The Food and Drug Administration discovered traces of listeria bacteria in 19 of the 89 ice cream making facilities it inspected in 2016 and 2017.
The federal agency announced on Wednesday that its findings have led to the closure of one manufacturer and a series of product recalls.
Listeriosis is a serious illness often caused by consuming food contaminated with the listeria bacteria. As many as 1,600 people contract listeriosis every year, with an estimated 260 of them dying because of the infection.
Bacterial Contaminations In Ice Cream Factories
The FDA inspections were launched in 2016, following several ice cream products that were recalled over the past three years. An ice cream maker was also linked to a listeriosis outbreak, which killed three people in 2015.
Aside from finding listeria monocytogenes in the manufacturing facilities, inspectors also detected evidence of salmonella at one of the sites.
"Although many of these facilities were adhering to good manufacturing practices, we did find that some were in violation of the law," explained Frank Yiannas, deputy commissioner for food policy and response at the FDA.

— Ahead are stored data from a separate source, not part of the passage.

(* ===== verification/Maintenance.v ===== *)
(** * Properties of the background work

    Garbage collection, the owner reaper, control messages and the pool table:
    what every execution of these programs does, and, over a lawful store, that
    they never disturb a query that has ended. *)

From S2P Require Import Prelude Domain Utf8 SqlGuard Authn Config MetaStore Prog ManagerState Manager.
From S2P Require Import World Submission Execution.
Import Config.

Open Scope dbb_scope.

(** ** Garbage collection *)

(** What a trace removes, with the answers: results, claims and records. *)
Inductive removal :=
| RemResult (store : string) (ref : ResultRef) (err : option error)
| RemClaim (dbID key queryID : string) (err : option error)
| RemRecord (id : string) (err : option error).

Definition removal_of (ev : event answer) : option removal :=
  match ev with
  | existT (ADeleteResult _ store ref) err => Some (RemResult store ref err)
  | existT (AMeta _ (OpReleaseIdempotency dbID key queryID)) err => Some (RemClaim dbID key queryID err)
  | existT (AMeta _ (OpDeleteQuery id)) err => Some (RemRecord id err)
  | _ => None
  end.

Definition removals (tr : trace) : list removal := omap removal_of tr.

Lemma removals_app tr1 tr2 : removals (tr1 ++ tr2) = removals tr1 ++ removals tr2.
Proof. apply omap_app. Qed.

(** All that belongs to a record is removed, and the record last: its result, which
    was deleted without an error, and its claim, whose release was answered with
    [rel]. *)
Definition removed (id : string) (rec : QueryRecord) (rel err : option error) : list removal :=
  match rec_Result rec with Some ref => [RemResult (Backend ref) ref None] | None => [] end ++
  (if bool_decide (IdempotencyKey rec = "") then []
   else [RemClaim (DatabaseID rec) (scopedIdempotencyKey (Subject rec) (IdempotencyKey rec)) id rel]) ++
  [RemRecord id err].

(** What collecting the record [rec] removes: nothing, if its store is not there; a
    result that could not be deleted; or everything, the deletion of the record being
    the last thing done. *)
Definition collects (cx : ctxref) (id : string) (rec : QueryRecord) (tr : trace) : Prop :=
  (exists ref e, rec_Result rec = Some ref /\ existT (AGetStore (Backend ref)) (Some e) ∈ tr /\ removals tr = []) \/
  (exists ref e, rec_Result rec = Some ref /\ removals tr = [RemResult (Backend ref) ref (Some e)]) \/
  (exists rel err pre, removals tr = removed id rec rel err /\
     tr = pre ++ [existT (AMeta cx (OpDeleteQuery id)) err]).
(** ** Stopping an instance *)

(** The instance is reported stoppable exactly when the reported count is
    zero, and that count is never below the number of queries in the local
    registry nor, when the store answers, below the number of records it has in
    flight for this instance (I5). *)
Theorem stoppable_means_quiesced tr ok n st :
  executes CanIBeStopped tr (ok, n, st) ->
  (ok = true <-> n = 0) /\
  exists l remote, tr = [existT (ALocal LCount) l;
                         existT (AMeta CtxCaller (OpCountInFlight (instanceID me))) remote;
                         existT (AAdvance n) st] /\
    l <= n /\ match remote with Ok r => r <= n | Err _ => n = l end.
Proof.
  unfold CanIBeStopped, CountInFlight, local, meta, act, call. cbn [bind executes].
  intros (l & tr1 & -> & remote & tr2 & -> & Hex). cbn in remote.
  destruct remote as [r|e]; cbn [bind executes] in Hex;
    destruct Hex as (st' & tr3 & -> & -> & [= -> -> ->]); (split; [apply Z.eqb_eq|]).
  - exists l, (Ok r). split_and!; [done|cbn in *; lia..].
  - exists l, (Err e). split_and!; [done|lia|done].
Qed.

End Service.

(** ** Reading a section of a result *)

Inductive read_error := EOF | ReadFailed (e : error).

(** What [io.Reader] promises of a stored result: a read returns bytes of what is
    left, at most as many as asked for and at least one unless it reports an
    error or was asked for none; at the end it reports [EOF]. *)
Class Reader (R : Type) := {
  read : nat -> R -> list Ascii.ascii * option read_error * R;
  content : R -> list Ascii.ascii;
  read_spec n r bs e r' : read n r = (bs, e, r') ->
    (length bs <= n)%nat /\ content r = bs ++ content r' /\
    (e = None -> (0 < n)%nat -> bs <> []) /\ (e = Some EOF -> content r' = [])
}.

Section SectionReader.
Context {R : Type} `{!Reader R}.

Record sectionReadCloser := mkSection {
  src_r : R;
  src_offset : Z;
  src_limit : Z;
  src_read : Z
}.

Definition newSectionReadCloser (r : R) (offset limit : Z) : sectionReadCloser :=
  mkSection r offset limit 0.

(** The buffer of [io.Discard]. *)
Definition discard_buffer : nat := Z.to_nat 8192.

(** [io.CopyN(io.Discard, r, n)]: the bytes discarded and the error. Each turn
    discards at least a byte or ends the loop, so [n] turns and one more are
    enough. *)
Fixpoint copyN (fuel n : nat) (r : R) : nat * option read_error * R :=
  match fuel, n with
  | 0%nat, _ | _, 0%nat => (0%nat, None, r)
  | S fuel, _ =>
      let '(bs, e, r') := read (Nat.min discard_buffer n) r in
      match e with
      | Some EOF => (length bs, if Nat.eqb (length bs) n then None else Some EOF, r')
      | Some e => (length bs, if Nat.eqb (length bs) n then None else Some e, r')
      | None =>
          let '(m, e', r'') := copyN fuel (n - length bs) r' in ((length bs + m)%nat, e', r'')
      end
  end.

(** The bytes before the section are discarded first. *)
Definition skip_offset (s : sectionReadCloser) : option read_error * sectionReadCloser :=
  if 0 <? src_offset s then
    let n := Z.to_nat (src_offset s) in
    let '(discarded, e, r) := copyN (S n) n (src_r s) in
    (e, mkSection r (src_offset s - Z.of_nat discarded) (src_limit s) (src_read s))
  else (None, s).

Definition Read (len : nat) (s : sectionReadCloser)
  : list Ascii.ascii * option read_error * sectionReadCloser :=
  match skip_offset s with
  | (Some e, s) => ([], Some e, s)
  | (None, s) =>
      if (0 <? src_limit s) && (src_limit s <=? src_read s) then ([], Some EOF, s)
      else
        let toRead :=
          if 0 <? src_limit s then Nat.min len (Z.to_nat (src_limit s - src_read s)) else len in
        let '(bs, e, r) := read toRead (src_r s) in
        let s := mkSection r (src_offset s) (src_limit s) (src_read s + Z.of_nat (length bs)) in
        if (0 <? src_limit s) && (src_limit s <=? src_read s) &&
           match e with None => true | Some _ => false end
        then (bs, Some EOF, s) else (bs, e, s)
  end.

(** Reading with buffers of the given sizes, until an error. *)
Fixpoint read_all (bufs : list nat) (s : sectionReadCloser) : list Ascii.ascii * option read_error :=
  match bufs with
  | [] => ([], None)
  | n :: bufs =>
      let '(bs, e, s') := Read n s in
      match e with
      | Some e => (bs, Some e)
      | None => let '(rest, e') := read_all bufs s' in (bs ++ rest, e')
      end
  end.

(** What is left of the section. *)
Definition remaining (s : sectionReadCloser) : list Ascii.ascii :=
  let rest := drop (Z.to_nat (src_offset s)) (content (src_r s)) in
  if 0 <? src_limit s then take (Z.to_nat (src_limit s - src_read s)) rest else rest.

Lemma copyN_spec fuel n r m e r' :
  (n < fuel)%nat -> copyN fuel n r = (m, e, r') ->
  (m <= n)%nat /\ content r' = drop m (content r) /\
  (e = None -> m = n) /\ (e = Some EOF -> content r' = []).
Proof.
  revert n r m e r'. induction fuel as [|fuel IH]; intros n r m e r' Hf; [lia|].
  destruct n as [|n]; cbn [copyN]; [by intros [= <- <- <-]|].
  destruct (read _ r) as [[bs e1] r1] eqn:Hr.
  apply read_spec in Hr as (Hlen & Hc & Hpos & Heof).
  assert (content r1 = drop (length bs) (content r)) as Hd by by rewrite Hc, drop_app_length.
  destruct e1 as [[|e1]|].
  - intros [= <- <- <-]. split_and!; [lia|done| |auto].
    destruct (Nat.eqb_spec (length bs) (S n)); [done|discriminate].
  - intros [= <- <- <-]. split_and!; [lia|done| |];
      destruct (Nat.eqb_spec (length bs) (S n)); done.
  - assert (bs <> []) by (apply Hpos; [done|unfold discard_buffer; lia]).
    assert (0 < length bs)%nat by (destruct bs; [done|simpl; lia]).
    destruct (copyN fuel (S n - length bs) r1) as [[m1 e2] r2] eqn:Hcp.
    apply IH in Hcp as (? & Hc2 & Hn & He); [|lia]. intros [= <- <- <-].
    split_and!; [lia| |intros He2; apply Hn in He2; lia|done].
    by rewrite Hc2, Hd, drop_drop.
Qed.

"These results serve as an important reminder to all food facilities distributing products in the US of the importance of complying with rules set forth to mitigate safety issues."
The agency said it wanted to find out what types of bacteria are making their way to ice cream products and whether manufacturers are taking the proper steps to keep their food safe for consumption.
In 2018, the FDA suspended the food facility registration of Working Cow Homemade, an ice cream maker based in St. Petersberg, Florida, for suspected listeria contamination.
However, the agency later lifted the suspension after the company decided to switch to distributing ice cream made by other manufacturers instead of making its own products.
Working Cow Homemade also voluntarily recalled some of its ice cream that were potentially contaminated with the bacteria, according to the FDA.
Nelson's Creamery issued its own product recall after one of its ice cream was found to contain the food additive soy lecithin, which the company allegedly failed to declare.
Other Cases Of Food Contamination
Earlier this month, the Centers for Disease Control and Prevention confirmed that eight people from four different states were sickened after consuming food contaminated with the listeria bacteria. The victims reportedly ate deli meats and cheeses bought from separate locations.
Chips Ahoy-maker Mondelēz Global recalled some of its products because of a baking mishap, which accidentally added solidified ingredients to its food items.
Public Interest Research Group, a non-profit consumer watchdog, said the number of food recalls in the United States has increased by as much as 10 percent between 2013 and 2018. These recalls mostly involved poultry and meat products believed to be contaminated with harmful bacteria.
Other products recalled in the past include breakfast cereal, cookies, fruits, and beer. Two of the most prominent cases of contamination involved salmonella found in ground beef and cereals and E. coli found in romaine lettuce.
PIRG said the increase in product recalls is a result of improved food contamination detection, courtesy of recent advancements in science and technology.